Italy is remarkable for the vibrancy of its regional and local cuisine, but none of that is reflected in ess. It may be something of a stereotype, but one feature I love about all manners of Italian cuisine is that they are real: soulful and heartwarming. You won't find these qualities at this restaurant where the stress is on appearance (nothing wrong with good presentation, of course) and the superficial deployment of seemingly expensive ingredients. Everything here tends toward the superficial and the false.
One might simply say that it's all a matter of taste, but it's not. If a Japanese diner goes to a sushi restaurant in the US and is served a series of Japanese dishes - oden, shabu shabu etc. - then she will likely shrug and think that it's all about the deplorable state of US food culture and its abysmal ignorance of Japanese cuisine. I will say in this instance that no Japanese restaurants in the US would not have rice ready to serve to a diner. Starch, after all, is the foundation of all dining experience (apologies to Atkins and paleo dieters).

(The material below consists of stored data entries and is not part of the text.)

Definition WithRetry (enabled : bool) : Option := fun w =>
  mkFs (f_leafSize w) (f_prefix w) (f_leafTruncation w) (f_concurrentFlushes w) (f_readerConcurrentChunkWrites w)
    (f_keysCacheSize w) (f_lruSize w) (f_withPrefetch w) (f_withVerifyHash w) (f_withVerifyBlobHash w) enabled.

Definition VerifyBlobHash (enabled : bool) : Option := fun w =>
  mkFs (f_leafSize w) (f_prefix w) (f_leafTruncation w) (f_concurrentFlushes w) (f_readerConcurrentChunkWrites w)
    (f_keysCacheSize w) (f_lruSize w) (f_withPrefetch w) (f_withVerifyHash w) enabled (f_withRetry w).

(** The ceiling of the division, which the float64 computation of the source
    gives exactly for sizes below 2^53. *)

Definition BytesToBuffers (target leafSize : Z) : Z := (target + leafSize - 1) / leafSize.

(** lru.New and lru.NewWithEvict fail for a size that is not positive. *)

Definition New (opts : list Option) : res defaultFs :=
  let f := fold_left (fun f apply => apply f) opts defaultsForFs in
  if (MaxLeafSize <? f_leafSize f)%Z then Err (ErrMsg "exceeds maximum cafs leaf size")
  else if (f_leafSize f <? Z.of_nat KeySize)%Z then Err (ErrMsg "is smaller than the key size")
  else if (BytesToBuffers (f_lruSize f) (f_leafSize f) <=? 0)%Z then Err (ErrMsg "Must provide a positive size")
  else if (f_keysCacheSize f <=? 0)%Z then Err (ErrMsg "Must provide a positive size")
  else Ok f.
(* ===== verification/CafsRace.v ===== *)
(** * Concurrent reads of cached leaves (pkg/cafs: reader.go, cafs.go, freelists.go)

    ReadAt is called concurrently on the readers of a file system: they share
    the LRU cache of leaves, the latch that protects lookups and the pool of
    buffers of CafsPool.v. Each goroutine is a program counter over the atomic
    actions of one round of the loop of ReadAt; the goroutines that release
    buffers evicted from the cache are those of the pool. The lru is a
    third-party package: its operations are variables of the section. *)

From S2P Require Import Prelude GoLib Errors Storage CafsKeys Lru CafsReader CafsFs CafsPool.

Module CafsRace.
Import CafsPool.

(** ** Reading a leaf to a buffer

    One round of the loop of readLeaf: the reader writes to the array after the
    slice, which then grows by what was read. *)

Definition read_into (chunk : bytes) (b : LeafBuffer) : res LeafBuffer :=
  let pos := lb_low b + lb_len b in
  Slice 0 (Z.of_nat (lb_len b + length chunk))
    (mkLeafBuffer (lb_size b) (resize pos Byte.x00 (lb_data b) ++ chunk ++ drop (pos + length chunk) (lb_data b)) (lb_low b) (lb_len b) (lb_busy b)).

Fixpoint read_all (chunks : list bytes) (b : LeafBuffer) : res LeafBuffer :=
  match chunks with
  | [] => Ok b
  | chunk :: chunks' => b' ← read_into chunk b; read_all chunks' b'
  end.

Lemma read_into_ok chunk b : (Z.of_nat (lb_len b + length chunk) <= lb_cap b)%Z ->
  exists b', read_into chunk b = Ok b' /\ Bytes b' = Bytes b ++ chunk /\ lb_cap b' = lb_cap b /\ lb_len b' = lb_len b + length chunk /\ lb_busy b' = lb_busy b.
Proof.
  intros H. unfold read_into, Slice. rewrite decide_True by (unfold lb_cap in *; cbn; lia). eexists. split; [done|].
  unfold Bytes, lb_cap. cbn [lb_size lb_data lb_low lb_len lb_busy]. rewrite Nat.add_0_r, Z.sub_0_r, Nat2Z.id. split_and!; [|done..].
  rewrite drop_app_le by (rewrite length_resize; lia). rewrite drop_resize_add.
  rewrite app_assoc. apply resize_app. by rewrite length_app, length_resize.
Qed.

Lemma read_all_ok chunks : forall b, (Z.of_nat (lb_len b + length (concat chunks)) <= lb_cap b)%Z ->
  exists b', read_all chunks b = Ok b' /\ Bytes b' = Bytes b ++ concat chunks /\ lb_busy b' = lb_busy b.
Proof.
  induction chunks as [|chunk chunks IH]; intros b H; [exists b; cbn; by rewrite app_nil_r|]. cbn [concat] in H. rewrite length_app in H.
  destruct (read_into_ok chunk b) as (b1 & E1 & H1 & H2 & H3 & H4); [lia|]. destruct (IH b1) as (b2 & E2 & H5 & H6); [rewrite H2, H3; lia|].
  exists b2. cbn [read_all concat]. unfold mbind, res_bind. rewrite E1. split; [done|]. rewrite H5, H1, app_assoc. split; congruence.
Qed.

(** ** Goroutines *)

Inductive pc : Type :=
| Lock
| Lookup
| PinHit (b : nat)
| UnlockHit (b : nat)
| UnlockMiss
| Acquire
| PinMiss (b : nat)
| Fill (b : nat)
| CopyOut (b : nat) (hit : bool)
| Leave (b : nat) (hit : bool)
| AddToCache (b : nat)
| Done.

Record thread : Type := mkThread {
  t_key : string;
  t_pc : pc;
  t_data : bytes
}.

Section machine.
Context {C : Type}.
Variables (lru_Get : string -> C -> option nat * C) (lru_ContainsOrAdd : string -> nat -> C -> bool * list nat * C).
Variable chunks_of : string -> list bytes.

Record shared : Type := mkShared {
  sh_world : world;
  sh_lru : C;
  sh_latch : bool
}.

Definition slice_of (w : world) (b : nat) : bytes := match w_heap w !! b with Some lb => Bytes lb | None => [] end.

(** addToCacheFunc, with the eviction callback of the cache. *)

Definition addToCache (key : string) (b : nat) (s : shared) : shared :=
  let '(contained, evicted, lru) := lru_ContainsOrAdd key b (sh_lru s) in
  let w := fold_left (fun w e => Release e w) evicted (sh_world s) in
  mkShared (if contained : bool then Release b w else w) lru (sh_latch s).

(** One action of a goroutine that reads one leaf; [None] when it is blocked,
    has ended, or panics. *)

Definition act (t : thread) (s : shared) : option (pc * bytes * shared) :=
  let w := sh_world s in
  match t_pc t with
  | Lock => if sh_latch s then None else Some (Lookup, t_data t, mkShared w (sh_lru s) true)
  | Lookup =>
      let '(found, lru) := lru_Get (t_key t) (sh_lru s) in
      Some (match found with Some b => PinHit b | None => UnlockMiss end, t_data t, mkShared w lru (sh_latch s))
  | PinHit b => w' ← Pin b w; Some (UnlockHit b, t_data t, mkShared w' (sh_lru s) (sh_latch s))
  | UnlockHit b => Some (CopyOut b true, t_data t, mkShared w (sh_lru s) false)
  | UnlockMiss => Some (Acquire, t_data t, mkShared w (sh_lru s) false)
  | Acquire => let '(b, w') := Get w in Some (PinMiss b, t_data t, mkShared w' (sh_lru s) (sh_latch s))
  | PinMiss b => w' ← Pin b w; Some (Fill b, t_data t, mkShared w' (sh_lru s) (sh_latch s))
  | Fill b =>
      lb ← w_heap w !! b;
      match read_all (chunks_of (t_key t)) lb with
      | Ok lb' => Some (CopyOut b false, t_data t, mkShared (set_heap (<[b := lb']> (w_heap w)) w) (sh_lru s) (sh_latch s))
      | _ => None
      end
  | CopyOut b hit => Some (Leave b hit, slice_of w b, s)
  | Leave b hit =>
      match Unpin b w with
      | Ok w' => Some (if hit : bool then Done else AddToCache b, t_data t, mkShared w' (sh_lru s) (sh_latch s))
      | _ => None
      end
  | AddToCache b => Some (Done, t_data t, addToCache (t_key t) b s)
  | Done => None
  end.

(** An execution: which goroutine acts, or which buffer is recycled. *)

Inductive event : Type :=
| Run (i : nat)
| Recycle (b : nat).

Definition step (e : event) (ts : list thread) (s : shared) : option (list thread * shared) :=
  match e with
  | Run i =>
      t ← ts !! i;
      '(p, d, s') ← act t s;
      Some (<[i := mkThread (t_key t) p d]> ts, s')
  | Recycle b => w' ← recycle b (sh_world s); Some (ts, mkShared w' (sh_lru s) (sh_latch s))
  end.

Fixpoint exec (es : list event) (ts : list thread) (s : shared) : option (list thread * shared) :=
  match es with
  | [] => Some (ts, s)
  | e :: es' => '(ts', s') ← step e ts s; exec es' ts' s'
  end.

End machine.

(** ** A cache of one leaf *)

Definition one_Get (key : string) (c : option (string * nat)) : option nat * option (string * nat) :=
  (match c with Some (k, b) => if decide (k = key) then Some b else None | None => None end, c).

Definition one_ContainsOrAdd (key : string) (b : nat) (c : option (string * nat)) : bool * list nat * option (string * nat) :=
  match c with
  | Some (k, b') => if decide (k = key) then (true, [], c) else (false, [b'], Some (key, b))
  | None => (false, [], Some (key, b))
  end.

Definition leaf_of (key : string) : list bytes := [String.list_byte_of_string key].

Definition reading (key : string) : thread := mkThread key Lock [].

Definition four : list thread := [reading "A"; reading "A"; reading "B"; reading "C"].

Definition empty_cache : @shared (option (string * nat)) := mkShared (fresh leaf1MB 4) None false.

(** The second goroutine finds the leaf A in the cache; before it pins the
    buffer, B evicts A, the buffer is recycled, and C is read to it. *)

Definition race : list event :=
  replicate 9 (Run 0) ++ replicate 8 (Run 2) ++ replicate 3 (Run 3) ++ replicate 2 (Run 1) ++
  [Run 2; Recycle 0] ++ replicate 5 (Run 3) ++ replicate 4 (Run 1).

(** C39: Two concurrent calls of ReadAt on other leaves can make a third one
    return, without an error, the bytes of another leaf: the latch covers the
    lookup in the cache and the pin of the buffer that was found, but not the
    additions that evict and recycle it. *)
Theorem ReadAt_race :
  exists es ts s, exec one_Get one_ContainsOrAdd leaf_of es four empty_cache = Some (ts, s) /\
    ts !! 1 = Some (mkThread "A" Done (String.list_byte_of_string "C")).
Proof. exists race. eexists _, _. split; [vm_compute; reflexivity|reflexivity]. Qed.

End CafsRace.
(* ===== verification/CoreMeta.v ===== *)
(** * Metadata objects (pkg/context, pkg/core: meta_object.go, bundle.go)

    Metadata objects are YAML documents kept in the stores of a context. The
    YAML codec is a third-party package: the class [Yaml] of its two calls for
    a type of documents, with the round trip as its law. [Stores] is the record
    of the five stores of a context; [writeMetadata] and [readMetadata] are the
    two operations of a metaObject. *)

From S2P Require Import Prelude GoLib Errors Storage Model Validate.

(** ** The YAML codec *)

Class Yaml (A : Type) : Type := {
  Marshal : A -> res bytes;
  Unmarshal : bytes -> res A
}.

(** A document that was written reads back as it was; writing one fails at
    most with an error. *)

Class YamlLaws (A : Type) `{Yaml A} : Prop := {
  Unmarshal_Marshal a b : Marshal a = Ok b -> Unmarshal b = Ok a;
  Marshal_total a : exists b, Marshal a = Ok b
}.

(** A codec for the witnesses: the documents are numbered. *)

Section numbered_yaml.
Context {A : Type} `{Countable A}.

Fixpoint put_positive (p : positive) : bytes :=
  match p with
  | xH => []
  | xO p' => Byte.x00 :: put_positive p'
  | xI p' => Byte.x01 :: put_positive p'
  end.

Fixpoint get_positive (b : bytes) : option positive :=
  match b with
  | [] => Some xH
  | Byte.x00 :: b' => xO <$> get_positive b'
  | Byte.x01 :: b' => xI <$> get_positive b'
  | _ => None
  end.

Lemma get_put_positive p : get_positive (put_positive p) = Some p.
Proof. induction p as [p IH|p IH|]; simpl; rewrite ?IH; done. Qed.

Definition numbered_yaml : Yaml A := {|
  Marshal a := Ok (put_positive (encode a));
  Unmarshal b := match get_positive b ≫= decode with Some a => Ok a | None => Err (ErrMsg "yaml") end
|}.

Lemma numbered_Unmarshal a : Unmarshal (Yaml := numbered_yaml) (put_positive (encode a)) = Ok a.
Proof. simpl. rewrite get_put_positive. simpl. by rewrite decode_encode. Qed.

Lemma numbered_yaml_laws : @YamlLaws A numbered_yaml.
Proof.
  split; simpl.
  - intros a b [= <-]. apply numbered_Unmarshal.
  - eauto.
Qed.

End numbered_yaml.

Section codecs.
Import Model.

#[local] Ltac record_eq_dec :=
  unfold EqDecision; intros; unfold Decision; decide equality;
  solve [apply Z.eq_dec | apply N.eq_dec | apply String.string_dec | apply bool_dec | apply decide_rel; apply _].

#[export] Instance Contributor_eq_dec : EqDecision Contributor.
Proof. record_eq_dec. Defined.

#[export] Instance Contributor_countable : Countable Contributor.
Proof.
  apply (inj_countable' (fun c => (c_Name c, c_Email c)) (fun '(n, e) => mkContributor n e)). by intros [].
Defined.

#[export] Instance BundleEntry_countable : Countable BundleEntry.
Proof.
  apply (inj_countable' (fun f => (Hash f, NameWithPath f, FileMode f : Z, be_Size f : Z, Timestamp f : Z))
    (fun '(h, n, m, z, t) => mkBundleEntry h n m z t)). by intros [].
Defined.

#[export] Instance RepoDescriptor_eq_dec : EqDecision RepoDescriptor.
Proof. record_eq_dec. Defined.

#[export] Instance RepoDescriptor_countable : Countable RepoDescriptor.
Proof.
  apply (inj_countable' (fun r => (rd_Name r, rd_Description r, rd_Timestamp r : Z, rd_Contributor r))
    (fun '(n, d, t, c) => mkRepoDescriptor n d t c)). by intros [].
Defined.

#[export] Instance SplitDescriptor_eq_dec : EqDecision SplitDescriptor.
Proof. record_eq_dec. Defined.

#[export] Instance SplitDescriptor_countable : Countable SplitDescriptor.
Proof.
  apply (inj_countable' (fun d => (sd_SplitID d, sd_StartTime d : Z, sd_EndTime d : Z, sd_State d : string,
      sd_Contributors d, sd_GenerationID d, sd_SplitEntriesFileCount d, sd_Tag d))
    (fun '(i, a, b, st, c, g, n, t) => mkSplitDescriptor i a b st c g n t)). by intros [].
Defined.

#[export] Instance DiamondDescriptor_eq_dec : EqDecision DiamondDescriptor.
Proof. record_eq_dec. Defined.

#[export] Instance DiamondDescriptor_countable : Countable DiamondDescriptor.
Proof.
  apply (inj_countable' (fun d => (dd_DiamondID d, dd_StartTime d : Z, dd_EndTime d : Z, dd_State d : string,
      dd_Mode d : string, dd_HasConflicts d, dd_HasCheckpoints d, dd_Tag d, dd_BundleID d, dd_Splits d))
    (fun '(i, a, b, st, m, x, y, t, bid, sp) => mkDiamondDescriptor i a b st m x y t bid sp)). by intros [].
Defined.

#[export] Instance LabelDescriptor_eq_dec : EqDecision LabelDescriptor.
Proof. record_eq_dec. Defined.

#[export] Instance LabelDescriptor_countable : Countable LabelDescriptor.
Proof.
  apply (inj_countable' (fun d => (ld_Name d, ld_BundleID d, ld_Timestamp d : Z, ld_Contributors d))
    (fun '(n, b, t, c) => mkLabelDescriptor n b t c)). by intros [].
Defined.

#[export] Instance BundleDescriptor_eq_dec : EqDecision BundleDescriptor.
Proof. record_eq_dec. Defined.

#[export] Instance BundleDescriptor_countable : Countable BundleDescriptor.
Proof.
  apply (inj_countable' (fun d => (bd_LeafSize d, bd_ID d, bd_Message d, bd_Parents d, bd_Timestamp d : Z,
      bd_Contributors d, bd_BundleEntriesFileCount d, bd_Version d, bd_Deduplication d, bd_RunStage d))
    (fun '(z, i, m, p, t, c, n, v, dd, r) => mkBundleDescriptor z i m p t c n v dd r)). by intros [].
Defined.

End codecs.

Module CoreMeta.
Import Model Storage.

(** ** The stores of a context *)

Record Stores (S : Type) : Type := mkStores {
  Wal : S;
  ReadLog : S;
  Blob : S;
  Metadata : S;
  VMetadata : S
}.

Arguments mkStores {S}.
Arguments Wal {S}.
Arguments ReadLog {S}.
Arguments Blob {S}.
Arguments Metadata {S}.
Arguments VMetadata {S}.

Definition NewStores {S} (wal readLog blob metadata vMetadata : S) : Stores S :=
  mkStores wal readLog blob metadata vMetadata.

Definition SetMetadata {S} (metadata : S) (c : Stores S) : Stores S :=
  mkStores (Wal c) (ReadLog c) (Blob c) metadata (VMetadata c).

Definition SetVMetadata {S} (vMetadata : S) (c : Stores S) : Stores S :=
  mkStores (Wal c) (ReadLog c) (Blob c) (Metadata c) vMetadata.

Definition SetBlob {S} (blob : S) (c : Stores S) : Stores S :=
  mkStores (Wal c) (ReadLog c) blob (Metadata c) (VMetadata c).

(** A call on the store that getMetaStore or getVMetaStore selects: the store
    is a reference, so its new state is the one the context has afterwards. *)

Definition getMetaStore {S A} (m : M S A) : M (Stores S) A := fun c =>
  let '(r, s) := m (Metadata c) in (r, SetMetadata s c).

Definition getVMetaStore {S A} (m : M S A) : M (Stores S) A := fun c =>
  let '(r, s) := m (VMetadata c) in (r, SetVMetadata s c).

Definition getBlobStore {S A} (m : M S A) : M (Stores S) A := fun c =>
  let '(r, s) := m (Blob c) in (r, SetBlob s c).

Definition GetDiamondStore {S A} : M S A -> M (Stores S) A := getVMetaStore.

Definition GetSplitStore {S A} : M S A -> M (Stores S) A := getVMetaStore.

Definition GetRepoStore {S A} : M S A -> M (Stores S) A := getMetaStore.

Section stores.
Context {S : Type} `{HS : !Store S, HSL : !StoreLaws S}.

(** ** metaObject *)

Definition readMetadata (pth : string) : M S bytes := Get pth.

(** The type switch on StoreCRC is the one of [putBuffer]. *)

Definition writeMetadata (pth : string) (noOverwrite : bool) (buffer : bytes) : M S unit :=
  putBuffer pth buffer noOverwrite.

(** ** Contexts in the configuration store *)

Context {HY : Yaml Validate.Context}.
Import Validate.

(** CreateContext wraps the three errors with fmt.Errorf and %w; the message of
    the last one also prints the context. *)

Definition wrap_errorf {A} (m : string) (r : M S A) : M S A := fun s =>
  match r s with
  | (Err e, s') => (Err (ErrWrap m e), s')
  | x => x
  end.

Definition CreateContext (context : Validate.Context) : M S unit :=
  _ ← wrap_errorf ("validation for new context " +:+ cx_Name context +:+ " failed, err") (lift (ValidateContext context));
  b ← wrap_errorf "failed to serialize context" (lift (Marshal context));
  wrap_errorf "failed to write context" (Put (GetPathToContext (cx_Name context)) (NewReader b) NoOverWrite).

Definition GetContext (contextName : string) : M S Validate.Context :=
  b ← Get (GetPathToContext contextName);
  context ← lift (Unmarshal b);
  _ ← lift (ValidateContext context);
  mret context.

End stores.

(** ** A document written at a path *)

Section documents.
Context {S A : Type} `{HS : !Store S, HSL : !StoreLaws S, HY : !Yaml A, HYL : !YamlLaws A}.

Definition document (s : S) (pth : string) (a : A) : Prop :=
  exists b, objects s !! pth = Some b /\ Unmarshal b = Ok a.

Definition write_document (pth : string) (a : A) : M S unit :=
  b ← lift (Marshal a); writeMetadata pth NoOverWrite b.

Definition read_document (pth : string) : M S A :=
  b ← readMetadata pth; lift (Unmarshal b).

(** A successful write adds the document where there was no object. *)

Lemma write_document_Ok pth a s u s' :
  write_document pth a s = (Ok u, s') ->
  objects s !! pth = None /\ document s' pth a /\ (forall p, p <> pth -> objects s' !! p = objects s !! p).
Proof.
  unfold write_document, writeMetadata, lift, mbind, M_bind. destruct (Marshal a) as [b|e|p] eqn:E; try done.
  intros H. destruct (putBuffer_Ok_objects _ _ _ _ _ _ H) as [Ho Hn]. split; [by apply Hn|]. split.
  - exists b. rewrite Ho, lookup_insert_eq. split; [done|]. by eapply Unmarshal_Marshal.
  - intros p Hp. by rewrite Ho, lookup_insert_ne.
Qed.

(** Whatever its result, a write leaves alone the objects that exist. *)

Lemma write_document_keeps pth a s r s' p d :
  write_document pth a s = (r, s') -> objects s !! p = Some d -> objects s' !! p = Some d.
Proof.
  unfold write_document, writeMetadata, lift, mbind, M_bind. destruct (Marshal a) as [b|e|q] eqn:E;
    [|intros [= <- <-]; done..].
  intros (_ & Hne & Hex)%putBuffer_spec Hd. destruct (decide (p = pth)) as [->|Hn].
  - by rewrite Hex by eauto.
  - by rewrite Hne by done.
Qed.

Lemma write_document_exists pth a s :
  is_Some (objects s !! pth) -> (write_document pth a s).1 <> Ok tt /\ objects (write_document pth a s).2 = objects s.
Proof.
  intros Hx. unfold write_document, writeMetadata, lift, mbind, M_bind.
  destruct (Marshal a) as [b|e|q] eqn:E; try done.
  destruct (putBuffer pth b NoOverWrite s) as [r s'] eqn:Ep. destruct (putBuffer_spec _ _ _ _ _ _ Ep) as (Hok & _ & Hex).
  simpl. split; [|by apply Hex]. intros ->. destruct (Hok eq_refl) as [_ Hn]. rewrite Hn in Hx by done. by destruct Hx.
Qed.

Section reliable.
Context {HR : ReliableStore S}.

Lemma write_document_ok pth a s :
  objects s !! pth = None ->
  exists s', write_document pth a s = (Ok tt, s') /\ document s' pth a /\
    (forall p, p <> pth -> objects s' !! p = objects s !! p).
Proof.
  intros Hn. assert (exists s', write_document pth a s = (Ok tt, s')) as [s' E].
  { unfold write_document, writeMetadata, lift, mbind, M_bind. destruct (Marshal_total a) as [b ->].
    destruct (putBuffer_ok pth b NoOverWrite s (fun _ => Hn)) as (s' & -> & _). eauto. }
  exists s'. split; [done|]. by apply write_document_Ok in E as (_ & ? & ?).
Qed.

Lemma read_document_ok pth a s :
  document s pth a -> exists s', read_document pth s = (Ok a, s') /\ objects s' = objects s.
Proof.
  intros (b & Hb & Hu). destruct (Get_ok pth s b Hb) as (s' & E & Ho). exists s'. split; [|done].
  unfold read_document, readMetadata, lift, mbind, M_bind. by rewrite E, Hu.
Qed.

End reliable.

Lemma document_objects pth a s s' : objects s' !! pth = objects s !! pth -> document s pth a -> document s' pth a.
Proof. intros H (b & Hb & Hu). exists b. by rewrite H. Qed.

Lemma document_unique pth a a' s : document s pth a -> document s pth a' -> a = a'.
Proof. intros (b & Hb & Hu) (b' & Hb' & Hu'). congruence. Qed.

Lemma document_is_Some pth a s : document s pth a -> is_Some (objects s !! pth).
Proof. intros (b & Hb & _). eauto. Qed.

End documents.

(** A context that was created is the one GetContext returns; a name is never
    given to two contexts. *)

Section contexts.
Context {S : Type} `{HS : !Store S, HSL : !StoreLaws S, HR : !ReliableStore S}.
Context {HY : Yaml Validate.Context} {HYL : YamlLaws Validate.Context}.
Import Validate.

Lemma CreateContext_roundtrip context (s : S) :
  ValidateContext context = Ok tt ->
  (objects s !! GetPathToContext (cx_Name context) = None ->
     exists s', CreateContext context s = (Ok tt, s') /\ exists s2, GetContext (cx_Name context) s' = (Ok context, s2)) /\
  (is_Some (objects s !! GetPathToContext (cx_Name context)) ->
     (CreateContext context s).1 <> Ok tt /\ objects (CreateContext context s).2 = objects s).
Proof.
  intros Hv. destruct (Marshal_total context) as [b Hb]. set (path := GetPathToContext (cx_Name context)).
  assert (CreateContext context s = wrap_errorf "failed to write context" (Put path (NewReader b) NoOverWrite) s) as ->.
  { unfold CreateContext, mbind, M_bind, wrap_errorf at 1 2, lift. by rewrite Hv, Hb. }
  unfold wrap_errorf. destruct (Put path (NewReader b) NoOverWrite s) as [r s'] eqn:E.
  destruct (Put_spec _ _ _ _ _ _ E) as (Hok & _ & Hex). split.
  - intros Hn. pose proof (Put_total path b NoOverWrite s (fun _ => Hn)) as Ht. rewrite E in Ht. simpl in Ht. subst r.
    exists s'. split; [done|]. destruct (Hok eq_refl) as [Ho _].
    assert (objects s' !! path = Some b) as Hp by (by rewrite Ho, lookup_insert_eq).
    destruct (Get_ok _ _ _ Hp) as (s2 & Eg & _). exists s2. unfold GetContext, mbind, M_bind, lift. fold path.
    rewrite Eg, (Unmarshal_Marshal _ _ Hb), Hv. done.
  - intros Hs. split.
    + destruct r as [[]|e|p]; [|done..]. destruct (Hok eq_refl) as [_ Hn]. rewrite Hn in Hs by done. by destruct Hs.
    + destruct r; simpl; by apply Hex.
Qed.

End contexts.

End CoreMeta.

Finally, to muddy the bad aftertaste, the restaurant charged me over 12,000 yen for a glass of champagne and a bottle of sparkling water. I would guess that this was a simple mistake on their part and I am of course responsible for not checking the tab. Yet it's exceedingly rare in a Japanese establishment to make a reckless mistake of this sort.
The mark of a great dining experience is the afterglow: the wonderful experience that transmogrifies into a fond memory. Alas, I have only chagrin to chew on after dining at ess.